REQUIREMENT
The data below holds a line containing "intros Hb Hk" and a line containing "pose proof (get_next_entity_baddr_spec"; please quote exactly those two lines and every line between them, and nothing else.

DATA IN THIS EXERCISE

(* ===== verification/WriteInv.v ===== *)
(** * The invariant of the write cache and what the write path does to it

    Each LUN buffer is in exactly one place: partial, empty, full, filling (used up
    but with data still being copied in) or on the device.  A slot that is reserved
    for a bio and not copied yet is pending; the counters of a buffer add up with
    its pending slots.  Each piece of the write path preserves this. *)

From S2P Require Import Prelude NandCfg Fifo Kernel SysMeta PpaCmd WriteCache WritePath WriteAlloc.

#[local] Open Scope Z_scope.

Notation ents s := (lun_entitys (ctl s)).

(** Pending slots of buffer [i]. *)
Definition npend (i : Z) (pend : list (Z * Z)) : Z :=
  Z.of_nat (length (filter (λ x, x.1 = i) pend)).

(** The addresses written so far are those of the slots. *)
Definition ppas_ok (e : wcb_lun_entity) : Prop :=
  ∀ k, 0 ≤ k < pos e → ppa e !! k = Some (baddr e + k).

(** [p] is the partial buffer, [es] and [fs] the empty and full FIFOs, [gs] the
    filling buffers, [os] those on the device. *)
Record wcb_pre (s : ftl) (p : Z) (es fs gs os : list Z) (pend : list (Z * Z)) : Prop := {
  wi_partial : partial_entity (ctl s) = Some p;
  wi_empty : fifo_rep (ents s) (empty_lun (ctl s)) es;
  wi_full : fifo_rep (ents s) (full_lun (ctl s)) fs;
  wi_perm : p :: es ++ fs ++ gs ++ os ≡ₚ seqZ 0 CB_ENTITYS_CNT;
  wi_index : ∀ i, 0 ≤ i < CB_ENTITYS_CNT → ∃ e, ents s !! i = Some e ∧ index e = i;
  wi_part : ∀ e, ents s !! p = Some e → 0 ≤ pos e ≤ RAID_LUN_SEC_NUM;
  wi_act : ∀ i e, i ∈ p :: gs ++ fs ++ os → ents s !! i = Some e → base_ok (baddr e) ∧ ppas_ok e;
  wi_fill : ∀ i e, i ∈ p :: gs → ents s !! i = Some e →
      0 ≤ fill_cnt e ∧ fill_cnt e + npend i pend = pos e;
  wi_done : ∀ i e, i ∈ gs ++ fs ++ os → ents s !! i = Some e → pos e = RAID_LUN_SEC_NUM;
  wi_gs : ∀ i, i ∈ gs → 0 < npend i pend;
  wi_pend : ∀ x, x ∈ pend → x.1 ∈ p :: gs ∧ ∀ e, ents s !! x.1 = Some e → 0 ≤ x.2 < pos e;
  wi_sys : ∃ bl, sys_inv (sys s) bl;
}.

(** Between operations the partial buffer has room. *)
Definition wcb_inv (s : ftl) (p : Z) (es fs gs os : list Z) (pend : list (Z * Z)) : Prop :=
  wcb_pre s p es fs gs os pend ∧
  ∀ e, ents s !! p = Some e → pos e < RAID_LUN_SEC_NUM.

(** ** Consequences *)

Lemma get_entity_Some i e s : ents s !! i = Some e → get_entity i s = Ok e.
Proof. apply aread_Some. Qed.

Lemma npend_nil i : npend i [] = 0.
Proof. done. Qed.

Lemma npend_app i l l' : npend i (l ++ l') = npend i l + npend i l'.
Proof. unfold npend. rewrite filter_app, length_app. lia. Qed.

Lemma npend_cons i x l : npend i (x :: l) = (if decide (x.1 = i) then 1 else 0) + npend i l.
Proof. unfold npend. rewrite filter_cons. case_decide; cbn; lia. Qed.

Lemma npend_nonneg i l : 0 ≤ npend i l.
Proof. unfold npend. lia. Qed.

Lemma npend_perm i l l' : l ≡ₚ l' → npend i l = npend i l'.
Proof. intros H. unfold npend. by rewrite H. Qed.

Lemma npend_slots_eq i (l : list Z) : npend i ((λ k, (i, k)) <$> l) = Z.of_nat (length l).
Proof. induction l as [|k l IH]; [done|]. rewrite fmap_cons, npend_cons, IH, decide_True by done. cbn. lia. Qed.

Lemma npend_slots_ne i j (l : list Z) : i ≠ j → npend i ((λ k, (j, k)) <$> l) = 0.
Proof. intros. induction l as [|k l IH]; [done|]. rewrite fmap_cons, npend_cons, IH, decide_False by (cbn; congruence). lia. Qed.

Section consequences.
#[local] Set Default Proof Using "All".
Context {s p es fs gs os pend} (Hinv : wcb_pre s p es fs gs os pend).

Lemma pre_nodup : NoDup (p :: es ++ fs ++ gs ++ os).
Proof. rewrite (wi_perm _ _ _ _ _ _ _ Hinv). apply NoDup_seqZ. Qed.

Lemma pre_range i : i ∈ p :: es ++ fs ++ gs ++ os → 0 ≤ i < CB_ENTITYS_CNT.
Proof. rewrite (wi_perm _ _ _ _ _ _ _ Hinv). intros Hi%elem_of_seqZ. lia. Qed.

Lemma pre_lookup i : i ∈ p :: es ++ fs ++ gs ++ os → ∃ e, ents s !! i = Some e ∧ index e = i.
Proof. intros Hi. apply (wi_index _ _ _ _ _ _ _ Hinv). by apply pre_range. Qed.

Lemma pre_partial : ∃ e, ents s !! p = Some e ∧ index e = p.
Proof. apply pre_lookup. by left. Qed.

Lemma pre_index i e : ents s !! i = Some e → 0 ≤ i < CB_ENTITYS_CNT → index e = i.
Proof. intros He Hi. destruct (wi_index _ _ _ _ _ _ _ Hinv i Hi) as (e' & He' & ?). congruence. Qed.
End consequences.

(** A state whose buffers differ only in their links. *)
Definition ents_links (m m' : gmap Z wcb_lun_entity) : Prop := links_only m m'.

(** ** Reserving slots in the partial buffer *)

(** Filling [m] slots of the partial buffer makes them pending. *)
Lemma pre_fill s p es fs gs os pend e slba (m : nat) :
  wcb_pre s p es fs gs os pend → ents s !! p = Some e →
  pos e + Z.of_nat m ≤ RAID_LUN_SEC_NUM →
  wcb_pre (put_entity p (fill_slots m slba (baddr e + pos e) e) s) p es fs gs os
    (pend ++ ((λ k, (p, k)) <$> seqZ (pos e) (Z.of_nat m))).
Proof.
  intros Hpre He Hm. pose proof (pre_nodup Hpre) as [Hnin Hnd]%NoDup_cons.
  pose proof (wi_part _ _ _ _ _ _ _ Hpre e He) as Hpos.
  destruct (wi_act _ _ _ _ _ _ _ Hpre p e ltac:(by left) He) as [Hbok Hppa].
  pose proof (proj1 Hbok) as Hb.
  destruct (fill_slots_frame m slba (baddr e + pos e) e) as (Fi & Fb & Fd & Ff & Fc & Fn & Fp).
  pose proof (fill_slots_pos m slba (baddr e + pos e) e ltac:(lia) Hm) as Hpos'.
  assert (RAID_LUN_SEC_NUM = 128) as HR by done.
  set (e' := fill_slots m slba (baddr e + pos e) e) in *.
  assert (∀ j, links (<[p := e']> (ents s)) j = links (ents s) j) as Hlk.
  { intros j. unfold links. destruct (decide (p = j)) as [<-|].
    - rewrite lookup_insert_eq, He. cbn. by rewrite Fn, Fp.
    - by rewrite lookup_insert_ne. }
  destruct Hpre as [H1 H2 H3 H4 H5 H6 H7 H8 H9 H10 H11 H12].
  constructor; cbn; try done.
  - by apply fifo_rep_frame with (ents s).
  - by apply fifo_rep_frame with (ents s).
  - intros i Hi. destruct (decide (p = i)) as [<-|].
    + rewrite lookup_insert_eq. eexists. split; [done|]. rewrite Fi. destruct (H5 p Hi) as (? & ? & ?). congruence.
    + rewrite lookup_insert_ne by done. auto.
  - intros e0. rewrite lookup_insert_eq. intros [= <-]. rewrite Hpos'. lia.
  - intros i e0 Hi. destruct (decide (p = i)) as [<-|].
    + rewrite lookup_insert_eq. intros [= <-]. unfold ppas_ok. rewrite Fb. split; [exact Hbok|].
      intros k Hk. pose proof (fill_slots_lookup m slba (baddr e + pos e) e k ltac:(lia) Hm ltac:(lia) ltac:(lia)) as Hl.
      cbn zeta in Hl. fold e' in Hl. apply (f_equal snd) in Hl. cbn [snd] in Hl. rewrite Hl.
      rewrite Hpos' in Hk.
      case_decide; cbn; [f_equal; lia|]. apply Hppa. lia.
    + rewrite lookup_insert_ne by done. by apply H7.
  - intros i e0 Hi. rewrite npend_app. destruct (decide (p = i)) as [<-|].
    + rewrite lookup_insert_eq. intros [= <-]. rewrite npend_slots_eq, length_seqZ, Ff, Hpos'.
      destruct (H8 p e Hi He). lia.
    + rewrite lookup_insert_ne by done. rewrite npend_slots_ne by congruence. rewrite Z.add_0_r. by apply H8.
  - intros i e0 Hi. rewrite lookup_insert_ne; [by apply H9|]. intros <-. apply Hnin. list_mem Hi.
  - intros i Hi. rewrite npend_app. specialize (H10 i Hi). pose proof (npend_nonneg i ((λ k, (p, k)) <$> seqZ (pos e) (Z.of_nat m))). lia.
  - intros x [Hx|Hx]%elem_of_app.
    + destruct (H11 x Hx) as [Hx1 Hx2]. split; [done|]. intros e0.
      destruct (decide (p = x.1)) as [Hpx|].
      * rewrite <-Hpx, lookup_insert_eq. intros [= <-]. rewrite Hpos'. rewrite <-Hpx in Hx2.
        specialize (Hx2 e He). lia.
      * rewrite lookup_insert_ne by done. apply Hx2.
    + apply list_elem_of_fmap in Hx as (k & -> & Hk%elem_of_seqZ). cbn. split; [by left|].
      intros e0. rewrite lookup_insert_eq. intros [= <-]. rewrite Hpos'. lia.
Qed.

(** ** Moving on to the next buffer *)

Lemma base_offset_range b k : base_ok b → 0 ≤ k < RAID_LUN_SEC_NUM → 0 ≤ b + k < 2 ^ 31.
Proof.
  intros (Hb & Hc & Hs & Hp & _) Hk. change RAID_LUN_SEC_NUM with 128 in Hk.
  rewrite (nand_fields_sum b Hb), Hc, Hs, Hp.
  pose proof (nand_lun_range b). pose proof (nand_pg_range b). pose proof (nand_blk_range b). lia.
Qed.

Lemma next_baddr_total b k y bl :
  base_ok b → 0 ≤ k < RAID_LUN_SEC_NUM → sys_inv y bl →
  ∃ b' y' bl', get_next_entity_baddr (b + k) y = Ok (b', y') ∧ base_ok b' ∧
    sys_inv y' bl' ∧ vpctbl y' = vpctbl y.
Proof.
  intros Hb Hk Hy. pose proof (base_offset_range b k Hb Hk) as Hr.
  destruct Hb as (Hb & Hc & Hs & Hp & Hbk).
  destruct (stripe_offset_fields b k Hb Hc Hs Hp Hk) as (_ & _ & _ & _ & _ & Hblk).
  pose proof (get_next_entity_baddr_spec (b + k) y Hr) as Hg. rewrite Hblk in Hg.
  specialize (Hg Hbk). case_decide.
  - destruct Hg as (b' & -> & Hb' & _). by exists b', y, bl.
  - destruct bl as [|blk bl].
    + destruct (Hg 0 y) as (b' & -> & Hb' & _); [by apply get_blk_from_free_list_nil|by split|].
      by exists b', y, [].
    + destruct (get_blk_from_free_list_cons y blk bl Hy) as (y' & Hrun & Hy' & Hv & _).
      destruct (Hg blk y' Hrun) as (b' & -> & Hb' & _).
      { destruct Hy as [[_ Hf] _ _]. by apply Forall_cons in Hf as [? _]. }
      by exists b', y', bl.
Qed.

Lemma npend_zero i pend : (∀ x, x ∈ pend → x.1 ≠ i) → npend i pend = 0.
Proof.
  induction pend as [|x pend IH]; intros Hn; [done|].
  rewrite npend_cons, IH by set_solver. rewrite decide_False by (apply Hn; by left). done.
Qed.

(** Buffers other than [q] keep everything but their links. *)
Definition kept_except (q : Z) (m m' : gmap Z wcb_lun_entity) : Prop :=
  ∀ j, j ≠ q → match m !! j, m' !! j with
               | Some e, Some e' => ∃ n p, e' = e_set_next n (e_set_prev p e)
               | None, None => True
               | _, _ => False
               end.

Lemma kept_except_Some q m m' j e :
  kept_except q m m' → j ≠ q → m !! j = Some e →
  ∃ n p, m' !! j = Some (e_set_next n (e_set_prev p e)).
Proof.
  intros Hk Hj He. specialize (Hk j Hj). rewrite He in Hk. destruct (m' !! j); [|done].
  destruct Hk as (n & p & ->). by exists n, p.
Qed.

Lemma kept_except_data q s s' x :
  kept_except q (ents s) (ents s') → x.1 ≠ q →
  (e ← ents s' !! x.1; dbuf e !! x.2) = e ← ents s !! x.1; dbuf e !! x.2.
Proof.
  intros Hk Hx. specialize (Hk _ Hx). destruct (ents s !! x.1), (ents s' !! x.1); try done.
  by destruct Hk as (? & ? & ->).
Qed.

Lemma next_perm (p q : Z) es fs gs os :
  p :: (q :: es) ++ fs ++ gs ++ os ≡ₚ q :: es ++ fs ++ (p :: gs) ++ os.
Proof. solve_Permutation. Qed.

(** What the caller of [get_next_lun_entity] gets. *)
Lemma get_next_lun_entity_spec s p q es fs gs os pend e :
  wcb_pre s p (q :: es) fs gs os pend → ents s !! p = Some e → pos e = RAID_LUN_SEC_NUM →
  ∃ m f b y eq bl, get_next_lun_entity (baddr e + (RAID_LUN_SEC_NUM - 1)) s =
      Ok (Some q, mk_ftl (mk_gctl (curppa (ctl s)) f (full_lun (ctl s)) (read_lun (ctl s))
            (ongoing_lun (ctl s)) (<[q := e_set_fill_cnt 0 (e_set_cqe_flag 0 (e_set_pos 0 (e_set_baddr b eq)))]> m)
            (Some q) (outstanding_lun (ctl s))) y (l2ptbl s)) ∧
    m !! q = Some eq ∧ fifo_rep m f es ∧ links_only (ents s) m ∧
    (∀ j, j ∉ q :: es → m !! j = ents s !! j) ∧
    base_ok b ∧ sys_inv y bl ∧ vpctbl y = vpctbl (sys s).
Proof.
  intros Hpre He Hpos. destruct (wi_act _ _ _ _ _ _ _ Hpre p e ltac:(by left) He) as [Hb _].
  destruct (wi_sys _ _ _ _ _ _ _ Hpre) as [bl Hy].
  destruct (next_baddr_total (baddr e) (RAID_LUN_SEC_NUM - 1) (sys s) bl Hb) as (b' & y' & bl' & Hg & Hb' & Hy' & Hv);
    [done|done|].
  unfold get_next_lun_entity. rewrite pull_lun_entity_link.
  destruct (link_pull_spec _ _ _ _ (wi_empty _ _ _ _ _ _ _ Hpre)) as (f & m & -> & Hr & Hlo & Hj).
  rewrite bind_Ok_l. cbn [sys set_ctl]. rewrite Hg, bind_Ok_l.
  destruct (pre_lookup Hpre q) as (eq0 & Heq & _); [by right; left|].
  destruct (links_only_Some _ _ _ _ Hlo Heq) as (n & pp & Hq).
  unfold get_entity. cbn. rewrite (aread_Some _ _ _ Hq). cbn.
  exists m, f, b', y'. do 2 eexists. split; [done|]. done.
Qed.

(** The entities that a change of links and of one entity leaves as they are. *)
Lemma next_back m m' q e2 i e' :
  links_only m m' → q ≠ i → <[q := e2]> m' !! i = Some e' →
  ∃ e1 n pp, m !! i = Some e1 ∧ e' = e_set_next n (e_set_prev pp e1).
Proof.
  intros Hlo Hi. rewrite lookup_insert_ne by done. by apply links_only_entity.
Qed.

Lemma links_insert (m : gmap Z wcb_lun_entity) q e e2 j :
  m !! q = Some e → enext e2 = enext e → eprev e2 = eprev e → links (<[q := e2]> m) j = links m j.
Proof.
  intros Hq Hn Hp. unfold links. destruct (decide (q = j)) as [<-|].
  - rewrite lookup_insert_eq, Hq. cbn. by rewrite Hn, Hp.
  - by rewrite lookup_insert_ne.
Qed.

EXERCISE RESPONSE
  intros Hb Hk Hy. pose proof (base_offset_range b k Hb Hk) as Hr.
  destruct Hb as (Hb & Hc & Hs & Hp & Hbk).
  destruct (stripe_offset_fields b k Hb Hc Hs Hp Hk) as (_ & _ & _ & _ & _ & Hblk).
  pose proof (get_next_entity_baddr_spec (b + k) y Hr) as Hg. rewrite Hblk in Hg.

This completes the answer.